The actor said he finally realized he had two options: he could let hate destroy him or he could use it as a lesson. He said he hit rock bottom and sought treatment for his addictions.

“In my case, it was an ego death, a career death. I experienced all these deaths. That becomes part of what [writer] Joseph Campbell called it the hero's journey. “I’m not saying he’s a hero, I’m using the words of Joseph Campbell: the hero must die in order to be born again,” Hammer said.

“On the path I was on before, I was burning the candle pretty hard at both ends and there are only a couple of different ways that story ends. And I'm really grateful, it's almost like a neutron bomb went off in my life. He killed all the people. I kill myself. It killed my ego. He killed all the people around me who I thought were my friends and who weren't. all those people [gone] in an instant. She disappeared, but the buildings still stand. I'm still here. I still have my health and I am very grateful for that,” he explained.
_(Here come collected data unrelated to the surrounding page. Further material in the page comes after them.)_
(** C27: How the process starts.  A start never panics.  It fails for six reasons
    only: the configuration cannot be read or parsed; there is nothing to do; the
    VIP of the file is refused; BGP is wanted for a VIP that is no IPv4 address; the
    API cannot be served (its address does not parse, is not loopback and has no
    token file, or cannot be bound); or a router that is all there is cannot bind
    its plain listener.  A port for metrics, BGP settings that do not pass, a state
    file that cannot be read and a router's listener beside a VIP or the API do not
    stop it.  What it serves is a registry reached by its operations, whatever the
    outside answered, with the VIP of the file in it; the API if it is configured;
    and BGP sessions only for the VIP of the file, with its address.  After that,
    only a router that is alone ends the process, when [accept] fails on its first
    listener. *)
Theorem start_outcomes path w :
  match main path w with
  | PanicsAtStart => False
  | Exits (ConfigError e) => Config.load (w_read w) (w_toml w) path = inl e
  | Exits NothingToDo => exists cfg, Config.load (w_read w) (w_toml w) path = inr cfg /\ ~ something_to_do cfg
  | Exits (VipError e) =>
      exists cfg spec, Config.load (w_read w) (w_toml w) path = inr cfg /\ config_spec cfg = Some spec
        /\ (start_config (w_env w) spec (Vips.new (a ← api cfg; Config.state_file a) (w_disk w))).2 = inl e
  | Exits BgpNeedsIpv4 =>
      exists cfg v, Config.load (w_read w) (w_toml w) path = inr cfg /\ bgp_enabled (bgp cfg) = true
        /\ Config.vip cfg = Some v /\ parse_ipv4 (v_address v) = None
  | Exits e =>
      exists cfg, Config.load (w_read w) (w_toml w) path = inr cfg /\ fronts_open cfg w (inl e)
  | Starts s =>
      Config.load (w_read w) (w_toml w) path = inr (st_cfg s) /\ something_to_do (st_cfg s)
      /\ reaches any_env (a ← api (st_cfg s); Config.state_file a) (w_disk w) (st_registry s)
      /\ (is_Some (Config.vip (st_cfg s)) -> is_Some (pool_of (st_registry s) CONFIG_VIP))
      /\ (forall p c, (p, c) ∈ st_bgp s -> bgp_enabled (bgp (st_cfg s)) = true
           /\ exists v, Config.vip (st_cfg s) = Some v /\ parse_ipv4 (v_address v) = Some (Bgp.vip c))
      /\ fronts_open (st_cfg s) w (inr (st_router s, st_api s))
      /\ forall ps ss, ends s ps ss = true -> router_alone (st_cfg s) = true
           /\ exists first others, ps = first :: others /\ AcceptError ∈ first
  end.
Proof.
  destruct (Config.load (w_read w) (w_toml w) path) as [e|cfg] eqn:El.
  { unfold main. by rewrite El. }
  destruct (decide (is_Some (Config.vip cfg) \/ is_Some (router cfg) \/ is_Some (api cfg))) as [Hs|Hs].
  2:{ unfold main. rewrite El. destruct (Config.vip cfg) eqn:E1, (router cfg) eqn:E2, (api cfg) eqn:E3;
        try (destruct Hs; by eauto). exists cfg. split; [done|]. unfold something_to_do. by rewrite E1, E2, E3. }
  rewrite (main_configured path w cfg El Hs). cbv zeta.
  set (file := a ← api cfg; Config.state_file a). set (r0 := Vips.new file (w_disk w)).
  assert (reaches any_env file (w_disk w) r0) as Hr0 by constructor.
  pose proof (start_vip_spec cfg (w_env w) r0 file (w_disk w) Hr0) as Hv.
  destruct (start_vip cfg (w_env w) r0) as [r1 refused] eqn:Esv. destruct Hv as [Hr1 Hp].
  destruct refused as [e|].
  { unfold start_vip in Esv. destruct (config_spec cfg) as [spec|] eqn:Ec; [|done]. exists cfg, spec.
    split_and!; [done|done|]. fold file r0. destruct (start_config (w_env w) spec r0) as [r' [e'|b]]; by simplify_eq. }
  specialize (Hp eq_refl). pose proof (start_bgp_spec cfg r1 Hp) as Hb.
  destruct (start_bgp cfg r1) as [e|[[sessions disabled]|]]; [|clear Esv|done].
  { destruct Hb as (-> & ? & v & ? & ?). by exists cfg, v. }
  pose proof (load_saved_spec cfg w r1 file (w_disk w) Hr1) as Hl.
  destruct (load_saved cfg w r1) as [r2 loaded]. destruct Hl as [Hr2 Hp2].
  pose proof (open_fronts_spec cfg w) as Hf. destruct (open_fronts cfg w) as [e|[doors api_at]].
  { destruct e; solve [done|by exists cfg]. }
  cbn [st_cfg st_registry st_bgp st_router st_api]. split_and!; [done|done|done|auto|done|done|].
  intros ps ss He. by apply ends_alone in He.
Qed.
(* ===== verification/UnitTests.v ===== *)
(** * The program's own unit tests, on the model

    Each [#[test]] of the sources whose subject is modelled, translated line by
    line: a module per source file, a definition per test with the test's name,
    its value the conjunction of the assertions.  What a test takes from outside
    (a listening port, a temporary file, the running process) is an argument of
    the model given here.  The text of the TOML fixtures is left out (their tables
    are here), and so is the one test that asks the running kernel for its
    loopback interface. *)

From S2P Require Import Prelude Str Float Metrics Net.
From S2P Require Vrrp Pool Bgp Netlink Controller Config Health Router Routes Http Front MetricsPage.

Definition asserts (l : list bool) : bool := forallb id l.

(** [a == b]. *)
Definition eq {A} `{EqDecision A} (a b : A) : bool := bool_decide (a = b).

(** [str::contains]. *)
Fixpoint contains (s pat : str) : bool :=
  starts_with pat s || match s with [] => false | _ :: s => contains s pat end.

(** The byte string of a literal with [\r\n] written [|]. *)
Definition http (s : string) : list Z := mjoin ((fun c => if c =? 124 then Http.crlf else [c]) <$> lit s).

Definition ok {A B} (r : A + B) : bool := match r with inr _ => true | inl _ => false end.
Definition some {A} (o : option A) : bool := match o with Some _ => true | None => false end.

#[local] Instance OnAdvert_eq_dec : EqDecision Vrrp.OnAdvert.
Proof. solve_decision. Defined.
#[local] Instance Advert_eq_dec : EqDecision Vrrp.Advert.
Proof. solve_decision. Defined.
#[local] Instance Link_eq_dec : EqDecision Netlink.Link.
Proof. solve_decision. Defined.

(** ** [vrrp.rs] *)

Module VrrpTests.
Import Vrrp.

Definition A : Ipv4Addr := Ipv4 192 168 8 10.
Definition B : Ipv4Addr := Ipv4 192 168 8 20.

(** The first component is the router, the second whether the helper's own
    assertion holds. *)
Definition master (prio : Z) (preempt : bool) : VirtualRouter * bool :=
  on_master_down_timeout true (start true (new 51 prio preempt 1)).1.

Definition address_owner_starts_master_only_when_healthy : bool := asserts [
  eq (start true (new 51 255 true 1)).2 Master;
  eq (start false (new 51 255 true 1)).2 Backup;
  eq (start true (new 51 100 true 1)).2 Backup].

Definition backup_takes_over_on_timeout_only_when_healthy : bool :=
  let vr := (start true (new 51 100 true 1)).1 in
  let '(vr1, t1) := on_master_down_timeout false vr in
  let '(vr2, t2) := on_master_down_timeout true vr1 in
  let '(_, t3) := on_master_down_timeout true vr2 in
  asserts [negb t1; eq (state vr1) Backup; t2; eq (state vr2) Master; negb t3].

Definition demoted (r : OnAdvert) : bool := match r with Demoted _ => true | _ => false end.
Definition reset_timer (r : OnAdvert) : bool := match r with ResetTimer _ => true | _ => false end.

Definition a_backup_preempts_a_lower_priority_master : bool :=
  let vr := (start true (new 51 200 true 1)).1 in
  let '(vr, r1) := on_advertisement 100 A B 100 vr in
  let '(vr, r2) := on_advertisement 200 A B 100 vr in
  let d2 := master_down_interval_centis vr in
  let '(vr, r3) := on_advertisement 250 A B 100 vr in
  let d3 := master_down_interval_centis vr in
  let '(_, t) := on_master_down_timeout true vr in
  let '(old, made) := master 100 true in
  let '(old, r4) := on_advertisement 200 B A 100 old in
  asserts [eq r1 Ignore; eq r2 (ResetTimer d2); eq r3 (ResetTimer d3); t; made; demoted r4; eq (state old) Backup].

Definition without_preempt_a_backup_waits_for_any_master : bool :=
  let vr := (start true (new 51 200 false 1)).1 in
  asserts [reset_timer (on_advertisement 100 A B 100 vr).2].

Definition a_backup_learns_the_masters_interval : bool :=
  let vr := (start true (new 51 100 true 1)).1 in
  let '(vr, r) := on_advertisement 200 A B 300 vr in
  let '(vr2, t) := on_master_down_timeout true vr in
  asserts [eq r (ResetTimer 1082); eq (master_adver_interval_centis vr) 300; t;
           eq (master_adver_interval_centis vr2) 100].

Definition priority_zero_cuts_a_backups_wait_to_skew_time : bool :=
  let vr := (start true (new 51 100 true 1)).1 in
  let '(m, made) := master 100 true in
  let '(m, r) := on_advertisement 0 A B 100 m in
  asserts [eq (on_advertisement 0 A B 100 vr).2 (ResetTimer 60); made; eq r AdvertiseNow; eq (state m) Master].

Definition a_master_with_no_healthy_backend_resigns : bool :=
  let '(m, made) := master 200 true in
  let '(m, h1) := on_health true m in
  let '(m1, h2) := on_health false m in
  let '(m2, h3) := on_health false m1 in
  asserts [made; negb h1; h2; eq (state m1) Backup; negb h3; (on_master_down_timeout true m2).2].

Definition a_master_yields_to_higher_priority_and_ties_on_address : bool :=
  let '(m, made) := master 100 true in
  let '(m1, r1) := on_advertisement 50 B A 100 m in
  let '(_, r2) := on_advertisement 100 B A 100 m1 in
  let '(_, r3) := on_advertisement 100 A B 100 m in
  asserts [made; eq r1 Ignore; eq (state m1) Master; demoted r2; eq r3 Ignore].

Definition master_down_interval_matches_rfc : bool :=
  eq (master_down_interval_centis (new 51 100 true 1)) 360.

Definition datagram (vrrp : list Z) (src : Ipv4Addr) (ttl : Z) : list Z :=
  [0x45] ++ replicate 7 0 ++ [ttl] ++ replicate 3 0 ++ octets src ++ replicate 4 0 ++ vrrp.

(** [None]: parsed, and dropped. *)
Definition is_none (r : option (option Advert)) : bool := match r with Some None => true | _ => false end.

Definition parses_advertisement_from_raw_datagram : bool :=
  let src := Ipv4 192 168 8 11 in
  let vrrp := encode_advertisement 51 200 100 [Ipv4 192 168 8 50] src in
  let dg := datagram vrrp src 255 in
  asserts [
    eq (parse_advertisement dg 51)
       (Some (Some {| adv_priority := 200; adv_src := src; adv_interval_centis := 100 |}));
    is_none (parse_advertisement dg 99);
    is_none (parse_advertisement (take 10 dg) 51);
    is_none (parse_advertisement (datagram vrrp src 254) 51);
    is_none (parse_advertisement (datagram vrrp (Ipv4 192 168 8 12) 255) 51)].

Definition advertisement_encodes_with_a_pseudo_header_checksum : bool :=
  let src := Ipv4 192 168 8 11 in
  let pkt := encode_advertisement 51 200 100 [Ipv4 192 168 8 50] src in
  asserts [
    eq (pkt !! 0%nat) (Some 0x31); eq (pkt !! 1%nat) (Some 51); eq (pkt !! 2%nat) (Some 200);
    eq (pkt !! 3%nat) (Some 1);
    eq (x ← pkt !! 4%nat; y ← pkt !! 5%nat; Some (of_be16 x y)) (Some 100);
    eq (slice pkt 8 12) (Some [192; 168; 8; 50]);
    eq (ones_complement_checksum (with_pseudo_header pkt src)) 0;
    negb (eq (ones_complement_checksum pkt) 0)].

Definition all : bool := asserts [
  address_owner_starts_master_only_when_healthy; backup_takes_over_on_timeout_only_when_healthy;
  a_backup_preempts_a_lower_priority_master; without_preempt_a_backup_waits_for_any_master;
  a_backup_learns_the_masters_interval; priority_zero_cuts_a_backups_wait_to_skew_time;
  a_master_with_no_healthy_backend_resigns; a_master_yields_to_higher_priority_and_ties_on_address;
  master_down_interval_matches_rfc; parses_advertisement_from_raw_datagram;
  advertisement_encodes_with_a_pseudo_header_checksum].
End VrrpTests.

(** ** [pool.rs] *)

Module PoolTests.
Import Pool.

Definition addr (p : Z) : SocketAddr := SockAddr (V4 (Ipv4 127 0 0 1)) p.

Definition port_at (h : Heap) (l : option loc) : option Z := l ← l; b ← h !! l; Some (sa_port (Pool.addr b)).

Definition empty_pool_picks_nothing : bool :=
  let '(p, h) := Pool_new [] [] in asserts [negb (some (pick p h).1)].

Definition skips_unhealthy_and_round_robins_healthy : bool :=
  let '(p, h0) := Pool_new [addr 1; addr 2; addr 3] [] in
  let '(r, p) := pick p h0 in
  let b := backends p in
  let h := set_healthy (nth 2 b 0%nat) true (set_healthy (nth 0 b 0%nat) true h0) in
  let seen := port_at h <$> picks 10 p h in
  asserts [
    negb (some r); forallb (fun p => eq p (Some 1) || eq p (Some 3)) seen;
    existsb (eq (Some 1)) seen; existsb (eq (Some 3)) seen; eq (healthy_count p h) 2%nat].

Definition all_unhealthy_returns_none : bool :=
  let '(p, h) := Pool_new [addr 1; addr 2] [] in
  let first := nth 0 (backends p) 0%nat in
  let h := set_healthy first true h in
  let '(r1, p) := pick p h in
  let h := set_healthy first false h in
  asserts [some r1; negb (some (pick p h).1)].

Definition replacing_members_keeps_the_health_of_those_that_stay : bool :=
  let '(p, h) := Pool_new [addr 1; addr 2] [] in
  let h := foldl (fun h l => set_healthy l true h) h (backends p) in
  let '(p, h) := set_addrs [addr 3; addr 1; addr 3] p h in
  let b := backends p in
  let '(r, p1) := pick p h in
  let '(p2, h2) := set_addrs [] p1 h in
  asserts [
    eq (member_addrs p h) [Some (addr 3); Some (addr 1)];
    negb (is_healthy h (nth 0 b 9%nat)); is_healthy h (nth 1 b 9%nat);
    eq (port_at h r) (Some 1); negb (some (pick p2 h2).1)].

Definition all : bool := asserts [
  empty_pool_picks_nothing; skips_unhealthy_and_round_robins_healthy; all_unhealthy_returns_none;
  replacing_members_keeps_the_health_of_those_that_stay].
End PoolTests.

(** ** [bgp.rs] *)

Module BgpTests.
Import Bgp.

Definition header_framing_is_correct : bool :=
  let m := keepalive_msg in
  asserts [
    eq (length m) 19%nat; eq (slice m 0 16) (Some (replicate 16 0xff));
    eq (x ← m !! 16%nat; y ← m !! 17%nat; Some (of_be16 x y)) (Some 19); eq (m !! 18%nat) (Some KEEPALIVE)].

Definition open_has_version_asn_hold_id : bool :=
  let m := open_msg 64512 180 (Ipv4 192 168 8 51) in
  let body := drop 19 m in
  asserts [
    eq (m !! 18%nat) (Some OPEN); eq (body !! 0%nat) (Some 4);
    eq (x ← body !! 1%nat; y ← body !! 2%nat; Some (of_be16 x y)) (Some 64512);
    eq (x ← body !! 3%nat; y ← body !! 4%nat; Some (of_be16 x y)) (Some 180);
    eq (slice body 5 9) (Some [192; 168; 8; 51]); eq (body !! 9%nat) (Some 0)].

Definition announce_carries_attrs_and_nlri : bool :=
  match update_announce 64512 (Ipv4 192 168 8 51) (Ipv4 192 168 8 50) 32 with
  | None => false
  | Some m =>
      let body := drop 19 m in
      match (x ← body !! 2%nat; y ← body !! 3%nat; Some (Z.to_nat (of_be16 x y))) with
      | None => false
      | Some attr_len =>
          asserts [
            eq (m !! 18%nat) (Some UPDATE);
            eq (x ← body !! 0%nat; y ← body !! 1%nat; Some (of_be16 x y)) (Some 0);
            eq (slice_from body (4 + attr_len)) (Some [32; 192; 168; 8; 50]);
            match slice body 4 (4 + attr_len) with Some a => contains a [192; 168; 8; 51] | None => false end]
      end
  end.

Definition withdraw_lists_the_prefix : bool :=
  match update_withdraw (Ipv4 192 168 8 50) 32 with
  | None => false
  | Some m =>
      let body := drop 19 m in
      match (x ← body !! 0%nat; y ← body !! 1%nat; Some (Z.to_nat (of_be16 x y))) with
      | None => false
      | Some wlen =>
          asserts [
            eq (slice body 2 (2 + wlen)) (Some [32; 192; 168; 8; 50]);
            eq (x ← body !! (2 + wlen)%nat; y ← body !! (3 + wlen)%nat; Some (of_be16 x y)) (Some 0)]
      end
  end.

Definition open_ (ver asn hold : Z) : list Z := <[0%nat := ver]> (drop 19 (open_msg asn hold (Ipv4 10 0 0 1))).

Definition refused_with (sub : Z) (r : option (Z * Z + Z)) : bool :=
  match r with Some (inl (_, s)) => s =? sub | _ => false end.

Definition the_peers_open_is_checked : bool := asserts [
  eq (check_open (open_ 4 64512 90) 64512) (Some (inr 90));
  eq (check_open (open_ 4 64512 0) 64512) (Some (inr 0));
  refused_with ERR_OPEN_VERSION (check_open (open_ 3 64512 90) 64512);
  refused_with ERR_OPEN_PEER_AS (check_open (open_ 4 64513 90) 64512);
  refused_with ERR_OPEN_HOLD (check_open (open_ 4 64512 2) 64512);
  match check_open [4; 0] 64512 with Some (inl _) => true | _ => false end;
  eq (slice_from (notification_msg 4 0) 18) (Some [NOTIFICATION; 4; 0])].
Hammer said he felt resentment and anger throughout that time, but realized, through the work he did on himself, that “those aren't going to do me any good anyway.”

“Whatever was said, whatever happened, whoever was involved, they were all, in a broad cosmic sense, elements of me learning the lessons I had to learn anyway. Instead of being resentful of these people, maybe there is a way to be grateful for it,” he said.

The actor, who said he was suicidal during the ordeal, went to rehab in 2021 amid the sex scandal.

“There were many times when I thought: I can't take this anymore. This is too much, this is more stress than a human being has ever been able to deal with. …she was getting hate. I was getting hate before I knew how to give myself love… So it just came in… there was a time when I was standing on the shore and I swam too far away and just lay there… half suicide. I tried… and it seemed like it was the only option for me. …But I thought I couldn't do that to my kids, so I swam back. This was just when I was sober,” he added. “I had to accept the fact that sometimes you will feel like shit. “

He said he looked for a dual diagnosis treatment center that would address the addiction issues he had faced his entire life. The center, whose name he did not mention, also helped him unravel the emotional and psychological aspects of his “multiple addictive behaviors,” specifically what he cited as his “maladaptive coping mechanisms,” why he has them, and the “core wound” that took it to them.

The “root root” of his addictive behaviors, he said, was the sexual abuse he experienced as a child and certain ways he was raised.

“You can only connect the dots by looking backwards. Then everything in my life falls apart. I lose all my representation. I lose all my work. I lose everything, right? At that moment I think this is the worst thing that has ever happened to me,” she said.

In retrospect, and from “a much healthier perspective,” Hammer said he was able to use his time away from the film and television industry to spend quality time with his children and care for his father, businessman Michael Armand Hammer, who He died in November 2022 from brain cancer.

“I was able, during the last year of his life, to take care of him. I changed his diapers. I cooked food for him. I took him to doctor appointments. “I presented myself as a son, as I should have presented myself to my father,” said the actor. “If I had been working for those three and a half years like I did before, I would have been gone for 10 months of the year. He would have lost me everything. Instead, I sat there with my dad until the point where he cognitively declined and we couldn't do this anymore.

“I would never have done that if I was still working. He was too invested in myself,” he said. “That year he did a lot to repair our relationship in many different ways. When he passed away, there was obviously sadness about his passing, but I had no regrets about how I spent that time.”

Hammer acknowledged that his once-thriving acting career is “nowhere now,” but said he hopes to return to the industry by creating his “own sandbox” and writing a script.